A lot of people have been asking me about Wars of Infinity: When it’s going to be out, what its status is, why I’m working on this unrelated other project I can’t talk about instead of it. The answer to the first two questions is that I have no idea when it’s going to be out because I’ve only done the most basic preliminary outlining on it so far. The reason why I haven’t gotten to work on it is similarly simple:
I can’t afford to.
I don’t like talking about money, especially in public – I guess that makes me kind of like a Tierran aristocrat – but I can give you all at least some basic facts:
First of all: on a typical month, the sales from my entire catalogue gives me enough royalties to pay maybe 80-90% of my rent. For obvious reasons, that’s not enough to live off of. The fact that I already live in a one-bedroom rent-controlled apartment also means that finding a cheaper place is out of the question too – there aren’t exactly any cheaper places to be had. That means the remainder of my rent, as well as the cost of utilities, clothing, essential services, and food (because I like not starving to death) is left as a gaping hole in my finances.
My Patreon usually covers most of this – but not all of it. I understand that some other Choicescript authors have Patreons that bring in a lot more money than mine do, but they manage that by doing things like gating their WIP builds and Q&As and general fan interaction behind paywalls, while I prefer to keep these things free.
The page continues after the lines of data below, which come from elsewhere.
Lemma YearFromDay_unique y d :
  DayFromYear y <= d < DayFromYear (y + 1) -> YearFromDay d = y.
Proof.
  intros H. pose proof (YearFromDay_bounds d) as H'.
  set (z := YearFromDay d) in *. clearbody z.
  destruct (Z.lt_trichotomy z y) as [?|[?|?]]; [|done|].
  - pose proof (DayFromYear_mono (z + 1) y). lia.
  - pose proof (DayFromYear_mono (y + 1) z). lia.
Qed.

Lemma month_search_bounds (l : bool) r :
  0 <= r < (if l then 366 else 365) ->
  let m := month_search l 11 r in
  0 <= m <= 11 /\ DaysBeforeMonth l m <= r < DaysBeforeMonth l (m + 1).
Proof.
  intros H. destruct l; simpl;
    repeat match goal with
           | |- context [Z.leb ?a r] => destruct (Z.leb_spec a r)
           end; unfold DaysBeforeMonth in *; simpl in *; lia.
Qed.

Lemma month_cases m :
  0 <= m <= 11 ->
  m = 0 \/ m = 1 \/ m = 2 \/ m = 3 \/ m = 4 \/ m = 5 \/
  m = 6 \/ m = 7 \/ m = 8 \/ m = 9 \/ m = 10 \/ m = 11.
Proof. lia. Qed.

Lemma DaysBeforeMonth_mono l a b :
  0 <= a -> a <= b -> b <= 12 -> DaysBeforeMonth l a <= DaysBeforeMonth l b.
Proof.
  intros Ha Hab Hb. replace b with (a + Z.of_nat (Z.to_nat (b - a))) by lia.
  assert (a + Z.of_nat (Z.to_nat (b - a)) <= 12) as Hn by lia. revert Hn.
  induction (Z.to_nat (b - a)) as [|n IH]; intros Hn; [rewrite Z.add_0_r; lia|].
  etrans; [apply IH; lia|].
  replace (a + Z.of_nat (S n)) with (a + Z.of_nat n + 1) by lia.
  assert (0 <= a + Z.of_nat n <= 11) as Hm by lia.
  pose proof (month_cases _ Hm) as Hc. clear -Hc.
  repeat destruct Hc as [->|Hc]; [..|rewrite Hc]; destruct l; vm_compute; discriminate.
Qed.

Lemma month_length l m :
  0 <= m <= 11 -> DaysBeforeMonth l (m + 1) - DaysBeforeMonth l m <= 31.
Proof.
  intros H. pose proof (month_cases m H) as Hc. clear H.
  repeat destruct Hc as [->|Hc]; [..|subst m]; destruct l; vm_compute; discriminate.
Qed.

Lemma month_search_unique l r m :
  0 <= m <= 11 -> DaysBeforeMonth l m <= r < DaysBeforeMonth l (m + 1) ->
  month_search l 11 r = m.
Proof.
  intros Hm Hr.
  assert (0 <= r < (if l then 366 else 365)) as Hr'.
  { pose proof (DaysBeforeMonth_mono l 0 m). pose proof (DaysBeforeMonth_mono l (m + 1) 12).
    replace (DaysBeforeMonth l 0) with 0 in * by (by destruct l).
    replace (DaysBeforeMonth l 12) with (if l then 366 else 365) in * by (by destruct l). lia. }
  pose proof (month_search_bounds l r Hr') as [Hb1 Hb2].
  set (k := month_search l 11 r) in *. clearbody k.
  destruct (Z.lt_trichotomy k m) as [?|[?|?]]; [|done|].
  - pose proof (DaysBeforeMonth_mono l (k + 1) m). lia.
  - pose proof (DaysBeforeMonth_mono l (m + 1) k). lia.
Qed.

Lemma MakeDay_civil y m dd :
  0 <= m <= 11 ->
  MakeDay y m dd = DayFromYear y + DaysBeforeMonth (leap y) m + (dd - 1).
Proof.
  intros. unfold MakeDay. rewrite Z.div_small, Z.mod_small by lia. by rewrite Z.add_0_r.
Qed.

Lemma DaysBeforeMonth_end (l : bool) : DaysBeforeMonth l 12 = if l then 366 else 365.
Proof. by destruct l. Qed.

(** The fields of a day number rebuild it, and are in range. *)
Lemma CivilFromDay_spec d y m dd :
  CivilFromDay d = (y, m, dd) ->
  MakeDay y m dd = d /\ 0 <= m <= 11 /\ 1 <= dd <= 31 /\
  dd <= DaysBeforeMonth (leap y) (m + 1) - DaysBeforeMonth (leap y) m.
Proof.
  unfold CivilFromDay.
  remember (YearFromDay d) as y' eqn:Hy.
  remember (month_search (leap y') 11 (d - DayFromYear y')) as m' eqn:Hm.
  intros [= -> -> <-].
  pose proof (YearFromDay_bounds d) as Hb. rewrite <- Hy, leap_days in Hb.
  destruct (month_search_bounds (leap y) (d - DayFromYear y)) as [Hs1 Hs2];
    [destruct (leap y); lia|].
  rewrite <- Hm in *.
  rewrite MakeDay_civil by done. repeat split; try lia.
  pose proof (month_length (leap y) m Hs1). lia.
Qed.

(** The calendar date of a day number is the date it was built from. *)
Lemma CivilFromDay_MakeDay y m dd :
  0 <= m <= 11 ->
  1 <= dd <= DaysBeforeMonth (leap y) (m + 1) - DaysBeforeMonth (leap y) m ->
  CivilFromDay (MakeDay y m dd) = (y, m, dd).
Proof.
  intros Hm Hd. rewrite MakeDay_civil by done. unfold CivilFromDay.
  rewrite (YearFromDay_unique y).
  - set (r := _ - DayFromYear y). replace (month_search (leap y) 11 r) with m.
    + f_equal. unfold r. lia.
    + symmetry. apply month_search_unique; unfold r; lia.
  - rewrite leap_days. pose proof (DaysBeforeMonth_mono (leap y) 0 m).
    pose proof (DaysBeforeMonth_mono (leap y) (m + 1) 12) as H2.
    rewrite DaysBeforeMonth_end in H2.
    replace (DaysBeforeMonth (leap y) 0) with 0 in * by (by destruct (leap y)). lia.
Qed.

(** ** Printing and parsing agree *)

#[local] Arguments digit_val : simpl never.
#[local] Arguments digit_ascii : simpl never.
#[local] Arguments pad : simpl never.

Lemma digit_val_ascii d : 0 <= d <= 9 -> digit_val (digit_ascii d) = Some d.
Proof.
  intros H. assert (d = 0 \/ d = 1 \/ d = 2 \/ d = 3 \/ d = 4 \/ d = 5 \/ d = 6 \/
    d = 7 \/ d = 8 \/ d = 9) as Hc by lia. clear H.
  repeat destruct Hc as [->|Hc]; [..|subst d]; reflexivity.
Qed.

Lemma read_digits_snoc w acc s :
  read_digits (S w) acc s =
  '(a, s') ← read_digits w acc s; read_digits 1 a s'.
Proof.
  revert acc s. induction w as [|w IH]; intros acc s; [done|].
  destruct s as [|c s]; [done|].
  cbn [read_digits] in IH |- *. destruct (digit_val c); [|done]. apply IH.
Qed.

Lemma pad_S w n : pad (S w) n = pad w (n / 10) +:+ String (digit_ascii (n mod 10)) "".
Proof. done. Qed.

Lemma read_pad w acc n s :
  0 <= n < 10 ^ Z.of_nat w ->
  read_digits w acc (pad w n +:+ s) = Some (acc * 10 ^ Z.of_nat w + n, s).
Proof.
  revert n s. induction w as [|w IH]; intros n s H.
  - cbn in *. do 2 f_equal. lia.
  - rewrite Nat2Z.inj_succ, Z.pow_succ_r in H |- * by lia.
    rewrite read_digits_snoc, pad_S, sapp_assoc, IH by div_lia.
    rewrite sapp_cons, sapp_nil. cbn. rewrite digit_val_ascii by (pose proof (Z.mod_pos_bound n 10); lia).
    do 2 f_equal. pose proof (Z.div_mod n 10). lia.
Qed.

Lemma read_pad0 w n s :
  0 <= n < 10 ^ Z.of_nat w -> read_digits w 0 (pad w n +:+ s) = Some (n, s).
Proof. apply read_pad. Qed.

Lemma pad_length w n : String.length (pad w n) = w.
Proof.
  revert n. induction w as [|w IH]; intros n; [done|].
  rewrite pad_S, slength_app, IH. cbn. lia.
Qed.

(** The milliseconds of a time of day, from its printed fields. *)
Lemma time_fields r :
  0 <= r < msPerDay ->
  3600000 * (r / 3600000) + 60000 * (r / 60000 mod 60) + 1000 * (r / 1000 mod 60)
  + r mod 1000 = r
  /\ 0 <= r / 3600000 <= 23 /\ 0 <= r / 60000 mod 60 <= 59
  /\ 0 <= r / 1000 mod 60 <= 59 /\ 0 <= r mod 1000 <= 999.
Proof. unfold msPerDay. intros H. div_lia. Qed.

Lemma read_frac_cons scale acc d s :
  0 <= d <= 9 ->
  read_frac scale acc (String (digit_ascii d) s) = read_frac (scale / 10) (acc + d * scale) s.
Proof. intros H. cbn [read_frac]. by rewrite digit_val_ascii. Qed.

Lemma read_frac_ms n :
  0 <= n <= 999 -> read_frac 100 0 (pad 3 n +:+ "Z") = (n, "Z").
Proof.
  intros H. rewrite !pad_S, !sapp_assoc.
  change (pad 0 (n / 10 / 10 / 10)) with "". rewrite sapp_nil, !sapp_cons, !sapp_nil.
  rewrite !read_frac_cons by div_lia.
  change (100 / 10 / 10) with 1. change (100 / 10) with 10.
  cbn [read_frac]. change (digit_val "Z") with (@None Z). cbn beta iota.
  f_equal. div_lia.
Qed.

(** Reads back one padded field or separator of a printed timestamp. *)
Ltac read_step :=
  rewrite ?sapp_cons, ?sapp_nil;
  cbn -[pad read_digits read_frac read_time toISOString Z.div Z.modulo MakeDay String.append];
  rewrite ?read_pad0 by (cbn; lia).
Since I don’t want to enshittify the experience of being in my fanbase by monetising those things, I don’t make as much off my Patreon as I probably could, which also means that at the end of a typical month, I’m usually still a couple hundred dollars in the red.
That shortfall is then made up for by dipping into my savings. Lords of Infinity made me more money from a single title than anything else I’ve ever written – but it also took me four years to write. By the end of that process, I was almost broke despite cutting back on basically every expense I had. That’s not an experience I want to repeat again. If Wars of Infinity takes another four years to write (and it might), then that’s exactly the kind of problem I’ll be facing again.
This is why I’ve been working on an unrelated project this past year, instead of Wars of Infinity – because while it is unrelated to anything in the Dragoon Saga or the Infinite Sea setting, it does come with an advance big enough to tide me through the time I’ll have to spend writing it, as well as the likelihood that it’ll sell well enough to give me the financial reserve I’d need to spend the next few years after that working on Wars of Infinity, which will come with no advance, and no promise of sales big enough to recoup those costs.
I don’t like the fact that I have to interrupt work on my passion project (which the Dragoon Saga is) to make ends meet. While I am very proud of what I’m working on now, and I’d like to be remembered for it when it comes out, it’s very much outside of a lot of my zones of expertise and comfort. That being said, the reality is that I need money to live, and until the day that I can be guaranteed enough money either in the bank, or coming in every month to write whatever I want, whenever I want, I’m subject to the whims of the market, the publishing industry, and the general experience of actually being a responsible adult – and those forces mean that I can’t afford to commit nearly half a decade to a passion project when it means I will be essentially living on something around 90% of minimum wage for that whole time.
So how much money would I need to be able to write whatever I want, whenever I wanted? That’s a tough question to answer – because if nothing else, there’s a lot of things I’d like to be able to afford which I can’t right now – but at the bare minimum, I’d have to have either my sales income or my Patreon income double before I would even be comfortable committing to a project like Wars of Infinity. The project I’m working on now might help me get to that income level, as might some of the side projects I’m still working on – but until I actually get those projects released, I won’t know for sure.
Until then, I am still toeing the precipice which looms over the pit of the “starving artist”, and Wars of Infinity remains an outline.